GRIM: 350 Bags Of Human Remains From October 7 Still Await Identification

A Hamas terrorist in a body bag is seen in Kibbutz Be'eri, Israel, Wednesday, Oct. 11, 2023. (AP Photo/Ohad Zwigenberg)

The IDF is still holding two containers packed with roughly 350 bags of unidentified human remains — the shattered remnants of lives destroyed in Hamas’s savage Oct. 7 onslaught.

The remains, many burned beyond recognition, are being stored at the Shura military base, home to the IDF’s Military Rabbinate.

Each bag is believed to hold the remains of a single person. Yet, in the chaos and trauma that followed the massacre, mistakes were inevitable. Some bodies were mistakenly grouped together; some fragments may even belong to the Hamas terrorists themselves, their remains mixed with their victims’.
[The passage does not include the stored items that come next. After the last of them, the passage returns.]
(** ** Objects and queues *)

Lemma slot_ne p r p' r' : slot p r -∗ slot p' r' -∗ ⌜p ≠ p'⌝.
Proof. iIntros "[H _] [H' _]". by iApply (ghost_map_elem_ne with "H H'"). Qed.

(** A slot in use is not in the pool. *)
Lemma slot_not_free p r (l : list Z) :
  slot p r -∗ ([∗ list] q ∈ l, ∃ r, slot q r) -∗ ⌜p ∉ l⌝.
Proof.
  iIntros "Hp Hl". rewrite list_elem_of_lookup. iIntros ([k Hk]).
  iDestruct (big_sepL_lookup with "Hl") as (r') "Hp'"; [done|].
  by iDestruct (slot_ne with "Hp Hp'") as %?.
Qed.

Lemma slots_NoDup (l : list Z) :
  ([∗ list] q ∈ l, ∃ r, slot q r) -∗ ⌜NoDup l⌝.
Proof.
  iIntros "Hl". iInduction l as [|p l] "IH"; [iPureIntro; constructor|].
  iDestruct "Hl" as "[[%r Hp] Hl]". iDestruct (slot_not_free with "Hp Hl") as %?.
  iDestruct ("IH" with "Hl") as %?. iPureIntro. by constructor.
Qed.

Lemma slots_range (l : list Z) :
  ([∗ list] q ∈ l, ∃ r, slot q r) -∗ ⌜∀ p, p ∈ l → 0 ≤ p < NumEntries⌝.
Proof.
  iIntros "Hl" (p [k Hk]%list_elem_of_lookup).
  iDestruct (big_sepL_lookup with "Hl") as (r') "[_ %]"; [done|]. done.
Qed.

(** The slot a thread uses is there and is not free. *)
Lemma SI_objs_slot objs pool cap p r :
  SI_objs objs pool cap -∗ slot p r -∗ ⌜p ∉ pool ∧ objs !! p = Some r⌝.
Proof.
  iIntros "(O & P & _) Hp". iDestruct (slot_not_free with "Hp P") as %?.
  iDestruct "Hp" as "[Hp _]". by iDestruct (ghost_map_lookup with "O Hp") as %?.
Qed.

Lemma SI_objs_write objs pool cap p r r' :
  SI_objs objs pool cap -∗ slot p r ==∗ SI_objs (<[p := r']> objs) pool cap ∗ slot p r'.
Proof.
  iIntros "(O & P & %Hc & %Ho) [Hp %Hr]".
  iMod (ghost_map_update r' with "O Hp") as "[$ $]". iFrame "P". iPureIntro.
  split_and!; [done| |lia..]. intros q Hq. rewrite lookup_insert_is_Some'. auto.
Qed.

Lemma wp_pop : ⊢ wp_ (perform queue_pop) (λ o,
  match o with Some p => ∃ r, slot p r | None => True end).
Proof.
  iApply wp_one. iIntros (v) "(%rs & E & (O & P & #Hpure) & S)". iSplit; [done|].
  iIntros (o v' Ho). simpl in Ho. destruct (v_pool v) as [|p l] eqn:Hl; destruct Ho as [-> ->].
  - iModIntro. iSplit; [|done]. iExists rs. rewrite Hl. by iFrame "E O Hpure S".
  - iDestruct "P" as "[Hp P]". iModIntro. iSplitR "Hp"; [by iFrame|done].
Qed.

Lemma wp_construct p r s f n a rem t :
  slot p r ⊢ wp_ (perform (wr_construct p s f n a rem t))
    (λ _, ∃ junk, slot p (WaitingRange_ctor junk s f n a rem t)).
Proof.
  iIntros "Hp". iApply wp_one. iIntros (v) "(%rs & E & O & S)".
  iDestruct (SI_objs_slot with "O Hp") as %[? Hr]. iSplit; [by iPureIntro; split; [|eexists]|].
  iIntros (x v' (old&Hold&->)). rewrite Hr in Hold. injection Hold as <-.
  iMod (SI_objs_write with "O Hp") as "[O Hp]". iModIntro. iSplitR "Hp"; [by iFrame|].
  by iExists _.
Qed.

Lemma wp_get p r :
  slot p r ⊢ wp_ (perform (wr_load p)) (λ x, ⌜x = r⌝ ∗ slot p r).
Proof.
  iIntros "Hp". iApply wp_one. iIntros (v) "(%rs & E & O & S)".
  iDestruct (SI_objs_slot with "O Hp") as %[? Hr]. iSplit; [by iPureIntro; split; [|eexists]|].
  iIntros (x v' [-> Hx]). rewrite Hr in Hx. injection Hx as <-. iModIntro. by iFrame.
Qed.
Military Chief Rabbi Brig. Gen. Eyal Krim has pleaded for permission to carry out further forensic testing, convinced that at least 200 of the bags could still yield identifications with more time and resources. The cost is significant, and so is the anguish — each double sample and DNA test costs thousands of shekels, and each day that passes prolongs the agony of not knowing.

But powerful voices within the government are pushing back. Yehuda Avidan, director general of the Religious Services Ministry, backed by top forensic experts, has argued for burying the remains anonymously in a mass grave, warning against bizayon hameis through repeated examinations. A final decision will soon be made by a committee drawn from Israel’s ministries of religion, health, and police, along with the Abu Kabir forensic institute.

The battle pits supporters of Chief Sephardic Rabbi Dovid Yosef — who paskened in favor of further testing — against figures aligned with his political rivals. Sources accuse Avidan of opposing reexamination not out of concern for the dead, but to avoid reopening wounds among bereaved families, many of whom still hope for answers.

Earlier forensic reviews found Israeli victims mistakenly buried among Hamas Nukhba terrorists, raising nightmarish fears that more families could someday discover their loved ones were laid to rest alongside their murderers.

The IDF rabbinate, painfully aware of these risks, has adopted strict double-verification protocols using DNA and medical records. Yet funding shortages, political infighting, and the degradation of the remains complicate every step.

“There is no greater anguish,” one source told Ynet, “than a family learning their loved one’s remains were buried alongside those who came to destroy them.”